There are some moments in life that define the irony of our existence. Moments that make you want to laugh and cry, but also ponder why things are the way they are. There are times when having scleroderma just reminds you that you are a very sick person, no matter how hard you try to forget.
February 1, 2019, I was attending my best friend’s wedding. I was so excited, I barely slept the night before. I went to get my makeup done around 11AM by my very talented friend, who also happens to have scleroderma. I wanted to look flawless for the occasion. I had the perfect dress and I was ready to celebrate the night away.
A few months prior, a painful ulcer opened up on the right side of my foot. The doctor did not want me wearing closed toe shoes, but he made an exception for this. So needless to say, that night I was dancing with a limp!
When it came time to eat dinner, I was nervous. Since my fingers are curled and my mouth is small, eating takes me a very long time. My esophagus also takes a really long time for food to travel down, which is very common for people with scleroderma. The dinner options were vegan lasagna, fish, or steak. I opted for the steak since I am allergic to fish and vegan food doesn't keep me full for long. When I eat in front of others a small panic begins to flurry in the pit of my stomach. I have a systematic way to eat, which entails sipping lots of room temperature water and taking deep breaths to allow time for the food to travel down. In my head, I feel like I look pathetic while eating, and an anxiety begins to build. Others around me shovel food into their mouths effortlessly, while I struggle to chew on large, leafy salad.
My friend next to me cut the steak into really small pieces, and the eating process commenced. The steak was very tender and the sweet potato and green beans complimented the dinner very well. I chewed slowly and did my routine so the steak wouldn’t get stuck in my throat. About 45 minutes later everyone was finished eating and got up to go dance. I sat at the table, alone, halfway done with my meal.
I ran out of water for the last few bites of food, and felt the steak stuck in the middle of my esophagus. I had vodka with club soda, in a wine glass, but that seemed to make it worse. I started to internally freak out. If the steak didn’t go down, I’d have to go to the bathroom to throw that piece up. Right in the middle of this struggle, the photographer walked by the table and asked to take my picture. Maybe I should’ve asked him to get me water, but I smiled brightly as he snapped the photo.

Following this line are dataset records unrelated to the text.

(* ===== verification/Metrics.v ===== *)
(** * allegro-consensus: metrics (crates/consensus/src/metrics.rs)

    Fourteen [AtomicU64] counters shared by the actor, the relay, the receiver
    and the reporter.  [fetch_add] wraps around at 64 bits. *)

From S2P Require Import Prelude.
Local Open Scope Z_scope.

Record ConsensusMetrics : Type := mk_ConsensusMetrics {
  blocks_proposed : Z;
  blocks_verified : Z;
  blocks_finalized : Z;
  blocks_notarized : Z;
  nullifications : Z;
  view_timeouts : Z;
  conflicting_notarizations : Z;
  conflicting_finalizations : Z;
  blocks_broadcast : Z;
  blocks_received : Z;
  current_view : Z;
  errors_total : Z;
  blocks_relayed : Z;
  failed_validations : Z;
}.

(** The names of the counters. *)
Inductive Counter : Type :=
| BlocksProposed
| BlocksVerified
| BlocksFinalized
| BlocksNotarized
| Nullifications
| ViewTimeouts
| ConflictingNotarizations
| ConflictingFinalizations
| BlocksBroadcast
| BlocksReceived
| CurrentView
| ErrorsTotal
| BlocksRelayed
| FailedValidations.

#[global] Instance Counter_eq_dec : EqDecision Counter.
Proof. solve_decision. Defined.

(** [AtomicU64::load] *)
Definition load (c : Counter) (m : ConsensusMetrics) : Z :=
  match c with
  | BlocksProposed => blocks_proposed m
  | BlocksVerified => blocks_verified m
  | BlocksFinalized => blocks_finalized m
  | BlocksNotarized => blocks_notarized m
  | Nullifications => nullifications m
  | ViewTimeouts => view_timeouts m
  | ConflictingNotarizations => conflicting_notarizations m
  | ConflictingFinalizations => conflicting_finalizations m
  | BlocksBroadcast => blocks_broadcast m
  | BlocksReceived => blocks_received m
  | CurrentView => current_view m
  | ErrorsTotal => errors_total m
  | BlocksRelayed => blocks_relayed m
  | FailedValidations => failed_validations m
  end.

(** [AtomicU64::store] *)
Definition store (c : Counter) (v : Z) (m : ConsensusMetrics) : ConsensusMetrics :=
  let put d := if decide (c = d) then v else load d m in
  mk_ConsensusMetrics
    (put BlocksProposed) (put BlocksVerified) (put BlocksFinalized)
    (put BlocksNotarized) (put Nullifications) (put ViewTimeouts)
    (put ConflictingNotarizations) (put ConflictingFinalizations) (put BlocksBroadcast)
    (put BlocksReceived) (put CurrentView) (put ErrorsTotal)
    (put BlocksRelayed) (put FailedValidations).

(** [AtomicU64::fetch_add] of one *)
Definition fetch_add (c : Counter) (m : ConsensusMetrics) : ConsensusMetrics :=
  store c (wrap 64 (load c m + 1)) m.

(** [ConsensusMetrics::new], [Default::default], [From<&M>] *)
Definition metrics_new : ConsensusMetrics :=
  mk_ConsensusMetrics 0 0 0 0 0 0 0 0 0 0 0 0 0 0.

(** [Default] and [From<&M>]: the registry of the runtime is not read. *)
Definition metrics_default : ConsensusMetrics := metrics_new.
Definition metrics_from {M : Type} (_ : M) : ConsensusMetrics := metrics_new.

Definition inc_blocks_proposed : ConsensusMetrics → ConsensusMetrics := fetch_add BlocksProposed.
Definition inc_blocks_verified : ConsensusMetrics → ConsensusMetrics := fetch_add BlocksVerified.
Definition inc_blocks_finalized : ConsensusMetrics → ConsensusMetrics := fetch_add BlocksFinalized.
Definition inc_blocks_notarized : ConsensusMetrics → ConsensusMetrics := fetch_add BlocksNotarized.
Definition inc_nullifications : ConsensusMetrics → ConsensusMetrics := fetch_add Nullifications.
Definition inc_view_timeouts : ConsensusMetrics → ConsensusMetrics := fetch_add ViewTimeouts.
Definition inc_conflicting_notarizations : ConsensusMetrics → ConsensusMetrics := fetch_add ConflictingNotarizations.
Definition inc_conflicting_finalizations : ConsensusMetrics → ConsensusMetrics := fetch_add ConflictingFinalizations.
Definition inc_blocks_broadcast : ConsensusMetrics → ConsensusMetrics := fetch_add BlocksBroadcast.
Definition inc_blocks_received : ConsensusMetrics → ConsensusMetrics := fetch_add BlocksReceived.
Definition set_current_view (v : Z) : ConsensusMetrics → ConsensusMetrics := store CurrentView v.
Definition inc_errors : ConsensusMetrics → ConsensusMetrics := fetch_add ErrorsTotal.
Definition inc_blocks_relayed : ConsensusMetrics → ConsensusMetrics := fetch_add BlocksRelayed.
Definition inc_failed_validations : ConsensusMetrics → ConsensusMetrics := fetch_add FailedValidations.

(** ** Lemmas *)

Lemma load_store c d v m :
  load d (store c v m) = if decide (c = d) then v else load d m.
Proof. by destruct d. Qed.

Lemma load_fetch_add c d m :
  load d (fetch_add c m) = if decide (c = d) then wrap 64 (load d m + 1) else load d m.
Proof. unfold fetch_add. rewrite load_store. case_decide; by subst. Qed.

Lemma load_fetch_add_ne c d m : c ≠ d → load d (fetch_add c m) = load d m.
Proof. intros. rewrite load_fetch_add. by rewrite decide_False. Qed.

Lemma load_fetch_add_eq c m : load c (fetch_add c m) = wrap 64 (load c m + 1).
Proof. rewrite load_fetch_add. by rewrite decide_True. Qed.

#[global] Arguments load : simpl never.
#[global] Arguments fetch_add : simpl never.

(** Evaluate reads of counters through increments. *)
Ltac counters :=
  rewrite ?load_fetch_add;
  repeat first [rewrite decide_False by discriminate | rewrite decide_True by reflexivity].

Definition metrics_wf (m : ConsensusMetrics) : Prop := ∀ c, is_u64 (load c m).

Lemma metrics_new_wf : metrics_wf metrics_new.
Proof. intros []; cbv; split; intros [=]. Qed.

Lemma fetch_add_wf c m : metrics_wf m → metrics_wf (fetch_add c m).
Proof.
  intros Hm d. rewrite load_fetch_add. case_decide; [apply wrap64_bound|apply Hm].
Qed.

Lemma fetch_add_comm c d m e :
  load e (fetch_add c (fetch_add d m)) = load e (fetch_add d (fetch_add c m)).
Proof. rewrite !load_fetch_add. by repeat case_decide; subst. Qed.

(** Increments commute, as a whole. *)
Lemma fetch_add_swap c d m : fetch_add c (fetch_add d m) = fetch_add d (fetch_add c m).
Proof. by destruct m, c, d. Qed.

(** At most one increment of shared counters that may be absent. *)
Definition bump (c : option Counter) (m : option ConsensusMetrics) : option ConsensusMetrics :=
  match c with Some c => fetch_add c <$> m | None => m end.

Lemma bump_comm c d m : bump c (bump d m) = bump d (bump c m).
Proof. destruct c, d, m; cbn; [|done..]. by rewrite fetch_add_swap. Qed.

Lemma inc_bump c d m : fetch_add c <$> bump d m = bump d (fetch_add c <$> m).
Proof. exact (bump_comm (Some c) d m). Qed.

#[export] Hint Resolve metrics_new_wf fetch_add_wf : allegro.

(** ** Properties *)

(** Counting is exact modulo 2^64: after any sequence of increments from
    fresh metrics, each counter holds the number of its own increments modulo
    2^64, independently of how the increments of the sharing components
    interleave. *)
Theorem metrics_count_exact (cs : list Counter) (d : Counter) :
  load d (foldl (λ m c, fetch_add c m) metrics_new cs) =
  wrap 64 (Z.of_nat (length (filter (λ c, c = d) cs))).
Proof.
  induction cs as [|c cs IH] using rev_ind; [by destruct d|].
  rewrite foldl_app, filter_app, length_app, filter_cons, filter_nil. cbn -[wrap].
  rewrite load_fetch_add, IH. case_decide.
  - unfold wrap. rewrite Zplus_mod_idemp_l. f_equal. cbn. lia.
  - cbn. by rewrite Nat.add_0_r.
Qed.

This is the bane of my existence: smiling on the outside when I’m crying on the inside. If I were to react or cry about everything that has happened to me, I’d be a very sad person. So I’ve developed this automatic bypass system of always pretending things are okay, even if they aren’t. That’s who my disease has molded me into, and that’s why people with scleroderma are badass.
A minute later, my friend came back to the table and poured some water for me. After slow sipping, the steak finally went down. As I am writing this, I think back to the moment, and wonder why I did not ask for help sooner. Everything happened quickly, and sometimes panic makes you freeze. There was a flurry of dancing and happiness surrounding me and in that moment I was so angry that I couldn't just enjoy it. It’s hard to explain unless you go through it.
Chronic illness doesn't recognize weddings, birthdays, or parties, and has no off switch. Despite my flawless appearance, my limitations still got in the way and I became crippled by my insecurities. It's in these moments I need to remember to take a breath, look around, and ask for help. When I looked around I realized, I really wasn't alone.